Why Paying Individuals to Be Vaccinated May Backfire

Why Paying People to Be Vaccinated Could Backfire

The approval of the first Covid-19 vaccine in the US was celebrated over the weekend as the beginning of the end of the pandemic. However, the path between giving out the first doses and getting widespread vaccination at rates that inhibit the spread of the coronavirus is far from easy. In addition to the logistical challenges of distributing the vaccine, people must also be ready to take it. At the end of November, 37 percent of Americans said they didn't.

Two prominent economists, N. Gregory Mankiw and Robert Litan, and politicians John Delaney and Andrew Yang have proposed or supported paying Americans for the vaccine. At first glance, this seems like a reasonable idea; The economy teaches us that people respond to incentives. However, behavioral research suggests that this strategy could backfire.

Humans do not respond to incentives like rats pull levers for food. You are trying to interpret what the offer of payment means. In this case, there is a risk that the vaccine will not be a valuable asset.

Studies cited in an article titled "Tom Sawyer and the Construction of Value" (referring to a famous section in the Mark Twain book where Tom convinces his friends that whitewashing a fence is a desirable activity ) have shown that people are unsure whether something is good or bad, the prospect of payment helps them make negative decisions.

In one of the studies, a professor asked his students if they would attend a reading of Walt Whitman's Leaves of Grass and offered half of the students payment to attend the reading while the other half asked if they would would pay to attend. Those who were offered payment reported less interest in participating. For those who are unsure about whether to get vaccinated, like those who are unsure whether to attend the poetry reading, paying will most likely send the message that this is something you are not want to do without compensation.

It's also likely that people will conclude from the payment that the vaccine could be risky. In our research with Kevin Volpp and Alex London, we found that people naturally assume that payments are a risk. In a series of experiments, we have described clinical trials that offered different payment amounts for participating in a trial with an unknown test method. We found that when the payment was higher, people believed that the risk of a study was greater, even though the descriptions of the study procedures were otherwise identical. Also, paying people to be vaccinated can lead to the conclusion that it is riskier than they would otherwise assume.

Data so far suggests that Pfizer and Moderna's early Covid-19 vaccine candidates are safe and effective – evidence that has already led to the Pfizer candidate's emergency approval.

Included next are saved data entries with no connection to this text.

(** The fields of [RPi4GatewayConfig] that [DataProcessor] reads. *)
Module RPi4GatewayConfig.
Record t (F : Type) : Type := mk {
  gateway_id : string;
  mqtt_base_topic : string;
  aggregation_window_seconds : Z;
  max_sensor_history : Z;
  enable_edge_analytics : bool;
  temp_alert_low : F;
  temp_alert_high : F;
  humidity_alert_high : F;
  max_queue_size : Z;
  worker_thread_count : Z
}.
Arguments mk {F}.
Arguments gateway_id {F}.
Arguments mqtt_base_topic {F}.
Arguments aggregation_window_seconds {F}.
Arguments max_sensor_history {F}.
Arguments enable_edge_analytics {F}.
Arguments temp_alert_low {F}.
Arguments temp_alert_high {F}.
Arguments humidity_alert_high {F}.
Arguments max_queue_size {F}.
Arguments worker_thread_count {F}.

(** The default member initialisers ([gateway_id] has none). *)
Definition default {F : Type} `{FloatOps F} : t F :=
  mk "" "gateway" 60 1000 true (f_of_Z 10) (f_of_Z 35) (f_of_Z 80) 10000 4.
End RPi4GatewayConfig.

(** The JSON object that [format_aggregated_data] renders, field by field. *)
Module AggregatedWindow.
Record t (F : Type) : Type := mk {
  sensor_id : string;
  location : string;
  timestamp : Z;
  window_seconds : Z;
  sample_count : N;
  valid_count : Z;
  temperature_avg : F;
  temperature_min : F;
  temperature_max : F;
  humidity_avg : F;
  pressure_avg : F;
  gateway_id : string
}.
Arguments mk {F}.
Arguments sensor_id {F}.
Arguments location {F}.
Arguments timestamp {F}.
Arguments window_seconds {F}.
Arguments sample_count {F}.
Arguments valid_count {F}.
Arguments temperature_avg {F}.
Arguments temperature_min {F}.
Arguments temperature_max {F}.
Arguments humidity_avg {F}.
Arguments pressure_avg {F}.
Arguments gateway_id {F}.
End AggregatedWindow.

(** The messages [DataProcessor] formats.  A message is kept as the data it
    is rendered from: the decimal rendering of floats is not modelled. *)
Inductive Message (F : Type) : Type :=
  | MqttData (packet : SensorDataPacket.t F) (gateway_id : string)
  | WebSocketData (packet : SensorDataPacket.t F) (gateway_id : string)
  | AggregatedData (window : AggregatedWindow.t F)
  | EmptyObject.
Arguments MqttData {F}.
Arguments WebSocketData {F}.
Arguments AggregatedData {F}.
Arguments EmptyObject {F}.

(** The alert texts of [check_alerts], with the value each one prints. *)
Inductive PacketAlert (F : Type) : Type :=
  | TemperatureTooLow (celsius : F)
  | TemperatureTooHigh (celsius : F)
  | HumidityTooHigh (percent : F)
  | LowBatteryVoltage (volts : F)
  | SensorFaultDetected
  | CommunicationFault.
Arguments TemperatureTooLow {F}.
Arguments TemperatureTooHigh {F}.
Arguments HumidityTooHigh {F}.
Arguments LowBatteryVoltage {F}.
Arguments SensorFaultDetected {F}.
Arguments CommunicationFault {F}.

(** ** class DataProcessor *)

Module DataProcessor.

(** The data members.  A callback member is [true] when it has been set.
    [last_aggregation_] is the function-local static of
    [process_packet_internal] ([None] until its first execution).
    [mqtt_sent_], [websocket_sent_] and [alerts_raised_] record, in order,
    the calls of the two forwarding callbacks and the alert lines that
    [check_alerts] emits; [clock_reads_] counts the calls of
    [steady_clock::now()]. *)
Record state (F : Type) : Type := mk {
  config_ : RPi4GatewayConfig.t F;
  running_ : bool;
  processing_queue_ : list (SensorDataPacket.t F);
  sensor_history_ : gmap string (list (SensorDataPacket.t F));
  sensor_stats_ : gmap string (SensorStatistics.t F);
  edge_analytics_enabled_ : bool;
  edge_results_ : list (EdgeProcessingResult.t F);
  mqtt_callback_ : bool;
  websocket_callback_ : bool;
  alert_callback_ : bool;
  last_aggregation_ : option time_point;
  mqtt_sent_ : list (string * Message F);
  websocket_sent_ : list (Message F);
  alerts_raised_ : list (string * PacketAlert F);
  clock_reads_ : nat
}.
Arguments mk {F}.
Arguments config_ {F}.
Arguments running_ {F}.
Arguments processing_queue_ {F}.
Arguments sensor_history_ {F}.
Arguments sensor_stats_ {F}.
Arguments edge_analytics_enabled_ {F}.
Arguments edge_results_ {F}.
Arguments mqtt_callback_ {F}.
Arguments websocket_callback_ {F}.
Arguments alert_callback_ {F}.
Arguments last_aggregation_ {F}.
Arguments mqtt_sent_ {F}.
Arguments websocket_sent_ {F}.
Arguments alerts_raised_ {F}.
Arguments clock_reads_ {F}.

Section Methods.
Context {F : Type} `{FloatOps F}.
Variable steady_clock : nat -> time_point.

(** The constructor, followed by [initialize]. *)
Definition create (config : RPi4GatewayConfig.t F) : state F :=
  mk config false [] ∅ ∅ (RPi4GatewayConfig.enable_edge_analytics config) []
     false false false None [] [] [] 0.

Definition set_running (b : bool) : State (state F) unit :=
  fun st =>
    (tt, mk (config_ st) b (processing_queue_ st) (sensor_history_ st)
            (sensor_stats_ st) (edge_analytics_enabled_ st) (edge_results_ st)
            (mqtt_callback_ st) (websocket_callback_ st) (alert_callback_ st)
            (last_aggregation_ st) (mqtt_sent_ st) (websocket_sent_ st)
            (alerts_raised_ st) (clock_reads_ st)).

Definition set_processing_queue (q : list (SensorDataPacket.t F)) : State (state F) unit :=
  fun st =>
    (tt, mk (config_ st) (running_ st) q (sensor_history_ st)
            (sensor_stats_ st) (edge_analytics_enabled_ st) (edge_results_ st)
            (mqtt_callback_ st) (websocket_callback_ st) (alert_callback_ st)
            (last_aggregation_ st) (mqtt_sent_ st) (websocket_sent_ st)
            (alerts_raised_ st) (clock_reads_ st)).

Definition set_sensor_history (m : gmap string (list (SensorDataPacket.t F)))
  : State (state F) unit :=
  fun st =>
    (tt, mk (config_ st) (running_ st) (processing_queue_ st) m
            (sensor_stats_ st) (edge_analytics_enabled_ st) (edge_results_ st)
            (mqtt_callback_ st) (websocket_callback_ st) (alert_callback_ st)
            (last_aggregation_ st) (mqtt_sent_ st) (websocket_sent_ st)
            (alerts_raised_ st) (clock_reads_ st)).

Definition set_sensor_stats (m : gmap string (SensorStatistics.t F))
  : State (state F) unit :=
  fun st =>
    (tt, mk (config_ st) (running_ st) (processing_queue_ st) (sensor_history_ st)
            m (edge_analytics_enabled_ st) (edge_results_ st)
            (mqtt_callback_ st) (websocket_callback_ st) (alert_callback_ st)
            (last_aggregation_ st) (mqtt_sent_ st) (websocket_sent_ st)
            (alerts_raised_ st) (clock_reads_ st)).

Definition set_edge_results (r : list (EdgeProcessingResult.t F)) : State (state F) unit :=
  fun st =>
    (tt, mk (config_ st) (running_ st) (processing_queue_ st) (sensor_history_ st)
            (sensor_stats_ st) (edge_analytics_enabled_ st) r
            (mqtt_callback_ st) (websocket_callback_ st) (alert_callback_ st)
            (last_aggregation_ st) (mqtt_sent_ st) (websocket_sent_ st)
            (alerts_raised_ st) (clock_reads_ st)).

Definition set_last_aggregation (t : time_point) : State (state F) unit :=
  fun st =>
    (tt, mk (config_ st) (running_ st) (processing_queue_ st) (sensor_history_ st)
            (sensor_stats_ st) (edge_analytics_enabled_ st) (edge_results_ st)
            (mqtt_callback_ st) (websocket_callback_ st) (alert_callback_ st)
            (Some t) (mqtt_sent_ st) (websocket_sent_ st)
            (alerts_raised_ st) (clock_reads_ st)).

(** [std::chrono::steady_clock::now()] *)
Definition now : State (state F) time_point :=
  fun st =>
    (steady_clock (clock_reads_ st),
     mk (config_ st) (running_ st) (processing_queue_ st) (sensor_history_ st)
        (sensor_stats_ st) (edge_analytics_enabled_ st) (edge_results_ st)
        (mqtt_callback_ st) (websocket_callback_ st) (alert_callback_ st)
        (last_aggregation_ st) (mqtt_sent_ st) (websocket_sent_ st)
        (alerts_raised_ st) (S (clock_reads_ st))).

(** [if (mqtt_callback_) mqtt_callback_(topic, message);] *)
Definition mqtt_forward (topic : string) (message : Message F) : State (state F) unit :=
  fun st =>
    (tt, mk (config_ st) (running_ st) (processing_queue_ st) (sensor_history_ st)
            (sensor_stats_ st) (edge_analytics_enabled_ st) (edge_results_ st)
            (mqtt_callback_ st) (websocket_callback_ st) (alert_callback_ st)
            (last_aggregation_ st)
            (if mqtt_callback_ st then mqtt_sent_ st ++ [(topic, message)]
             else mqtt_sent_ st)
            (websocket_sent_ st) (alerts_raised_ st) (clock_reads_ st)).

(** [if (websocket_callback_) websocket_callback_(message);] *)
Definition websocket_forward (message : Message F) : State (state F) unit :=
  fun st =>
    (tt, mk (config_ st) (running_ st) (processing_queue_ st) (sensor_history_ st)
            (sensor_stats_ st) (edge_analytics_enabled_ st) (edge_results_ st)
            (mqtt_callback_ st) (websocket_callback_ st) (alert_callback_ st)
            (last_aggregation_ st) (mqtt_sent_ st)
            (if websocket_callback_ st then websocket_sent_ st ++ [message]
             else websocket_sent_ st)
            (alerts_raised_ st) (clock_reads_ st)).

(** The alert line of [check_alerts] (and [alert_callback_], when set). *)
Definition raise_alert (sensor_id : string) (alert : PacketAlert F) : State (state F) unit :=
  fun st =>
    (tt, mk (config_ st) (running_ st) (processing_queue_ st) (sensor_history_ st)
            (sensor_stats_ st) (edge_analytics_enabled_ st) (edge_results_ st)
            (mqtt_callback_ st) (websocket_callback_ st) (alert_callback_ st)
            (last_aggregation_ st) (mqtt_sent_ st) (websocket_sent_ st)
            (alerts_raised_ st ++ [(sensor_id, alert)]) (clock_reads_ st)).

(** [set_mqtt_callback], [set_websocket_callback], [set_alert_callback]
    and [enable_edge_analytics]. *)
Definition set_mqtt_callback : State (state F) unit :=
  fun st =>
    (tt, mk (config_ st) (running_ st) (processing_queue_ st) (sensor_history_ st)
            (sensor_stats_ st) (edge_analytics_enabled_ st) (edge_results_ st)
            true (websocket_callback_ st) (alert_callback_ st)
            (last_aggregation_ st) (mqtt_sent_ st) (websocket_sent_ st)
            (alerts_raised_ st) (clock_reads_ st)).

Definition set_websocket_callback : State (state F) unit :=
  fun st =>
    (tt, mk (config_ st) (running_ st) (processing_queue_ st) (sensor_history_ st)
            (sensor_stats_ st) (edge_analytics_enabled_ st) (edge_results_ st)
            (mqtt_callback_ st) true (alert_callback_ st)
            (last_aggregation_ st) (mqtt_sent_ st) (websocket_sent_ st)
            (alerts_raised_ st) (clock_reads_ st)).

Definition set_alert_callback : State (state F) unit :=
  fun st =>
    (tt, mk (config_ st) (running_ st) (processing_queue_ st) (sensor_history_ st)
            (sensor_stats_ st) (edge_analytics_enabled_ st) (edge_results_ st)
            (mqtt_callback_ st) (websocket_callback_ st) true
            (last_aggregation_ st) (mqtt_sent_ st) (websocket_sent_ st)
            (alerts_raised_ st) (clock_reads_ st)).

Definition enable_edge_analytics (enable : bool) : State (state F) unit :=
  fun st =>
    (tt, mk (config_ st) (running_ st) (processing_queue_ st) (sensor_history_ st)
            (sensor_stats_ st) enable (edge_results_ st)
            (mqtt_callback_ st) (websocket_callback_ st) (alert_callback_ st)
            (last_aggregation_ st) (mqtt_sent_ st) (websocket_sent_ st)
            (alerts_raised_ st) (clock_reads_ st)).

Definition start : State (state F) bool := set_running true ;; ret true.

Definition stop : State (state F) unit := set_running false.

(** The producer side: enqueue, or drop when stopped or when the queue is full. *)
Definition process_packet (packet : SensorDataPacket.t F) : State (state F) unit :=
  do st <- get;
  if negb (running_ st) then ret tt
  else if (to_size_t (RPi4GatewayConfig.max_queue_size (config_ st))
             <=? size (processing_queue_ st))%N
  then ret tt
  else set_processing_queue (processing_queue_ st ++ [packet]).

Definition get_sensor_statistics (sensor_id : string) : State (state F) (SensorStatistics.t F) :=
  do st <- get;
  match sensor_stats_ st !! sensor_id with
  | Some stats => ret stats
  | None =>
      ret (SensorStatistics.mk sensor_id 0 0 0 (f_of_Z 0) (f_of_Z 0) (f_of_Z 0)
             (f_of_Z 0) (f_of_Z 0) (f_of_Z 0) 0 0)
  end.

Definition update_statistics (packet : SensorDataPacket.t F) : State (state F) unit :=
  do st <- get;
  let id := SensorDataPacket.sensor_id packet in
  let temp := SensorDataPacket.temperature_celsius packet in
  let valid := SensorDataPacket.is_valid packet in
  (* auto& stats = sensor_stats_[packet.sensor_id]; *)
  let stats0 := default SensorStatistics.zero (sensor_stats_ st !! id) in
  (* Initialize if first packet *)
  let stats1 :=
    if decide (SensorStatistics.sensor_id stats0 = "") then
      SensorStatistics.mk id 0 0 0 (f_of_Z 0)
        (SensorStatistics.avg_temperature stats0) (SensorStatistics.avg_humidity stats0)
        temp temp (SensorStatistics.temperature_stddev stats0)
        (SensorStatistics.last_update stats0) (SensorDataPacket.timestamp packet)
    else stats0 in
  (* Update counters *)
  let total := wrap64 (SensorStatistics.total_packets stats1 + 1) in
  let nvalid :=
    if valid then wrap64 (SensorStatistics.valid_packets stats1 + 1)
    else SensorStatistics.valid_packets stats1 in
  let nerror :=
    if valid then SensorStatistics.error_packets stats1
    else wrap64 (SensorStatistics.error_packets stats1 + 1) in
  let loss := fdiv (f_of_Z nerror) (f_of_Z total) in
  (* Update temperature statistics *)
  let avg_t :=
    fdiv (fadd (fmul (SensorStatistics.avg_temperature stats1)
                     (f_of_Z (wrap64 (nvalid - 1))))
               temp)
         (f_of_Z nvalid) in
  let avg_h :=
    fdiv (fadd (fmul (SensorStatistics.avg_humidity stats1)
                     (f_of_Z (wrap64 (nvalid - 1))))
               (SensorDataPacket.humidity_percent packet))
         (f_of_Z nvalid) in
  let stats2 :=
    if valid then
      SensorStatistics.mk (SensorStatistics.sensor_id stats1) total nvalid nerror loss
        avg_t avg_h
        (fmin (SensorStatistics.min_temperature stats1) temp)
        (fmax (SensorStatistics.max_temperature stats1) temp)
        (fabs (fsub temp avg_t))
        (SensorDataPacket.timestamp packet) (SensorStatistics.first_seen stats1)
    else
      SensorStatistics.mk (SensorStatistics.sensor_id stats1) total nvalid nerror loss
        (SensorStatistics.avg_temperature stats1) (SensorStatistics.avg_humidity stats1)
        (SensorStatistics.min_temperature stats1) (SensorStatistics.max_temperature stats1)
        (SensorStatistics.temperature_stddev stats1)
        (SensorDataPacket.timestamp packet) (SensorStatistics.first_seen stats1) in
  set_sensor_stats (<[id := stats2]> (sensor_stats_ st)).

While direct payments for vaccinations could increase uptake for some people in the short term, the effects just outlined could ultimately produce just the opposite of the intended effects, especially for those unsure whether the risks of vaccination are outweighing the benefits.

Paying not only makes the vaccine appear riskier, but may also reduce the likelihood that people will be vaccinated for the selfless goal of helping others. Research shows that paying people for altruistic measures often backfires. In one study, Israeli students who raised for charity on a given day of the year raised less money than they were paid a small commission.

The report on the study, entitled "Pay Enough or Not Pay at All," argued that the amount paid was too little to motivate students but enough to ask questions about students' motives for doing have raised a lot of money in the minds of the people watching these students, and possibly even on the part of the student collectors themselves. The same logic would suggest that paying people for vaccination might decrease the motivation of those who are or like to be altruistically motivated would do.

A more promising approach might be to make desired activities such as travel dependent on vaccination. Australian airline Qantas reports that it and other airlines are considering making vaccination compulsory for international air travel. If vaccination is associated with pleasing results, such as B. Travel and access to large public events, the vaccination itself is rated positively. When people perceive the various benefits of vaccination, skepticism will likely go away for at least some.

Ultimately, the circumstances in which the vaccine is introduced can affect attitudes towards it. Given the complexities of making and distributing the vaccine, it is almost certain that it will be in short supply for months. The silver lining is that much research in marketing has shown that scarcity can be a big demand stimulator. Seeing others wanting to be vaccinated and desperately waiting to get to the top could increase the likelihood that people will see the value of the vaccine and want it for themselves.

George Loewenstein is the Herbert A. Simon Professor of Economics and Psychology at Carnegie Mellon University. Cynthia Cryder is an Associate Professor of Marketing at Washington University's Olin Business School in St. Louis.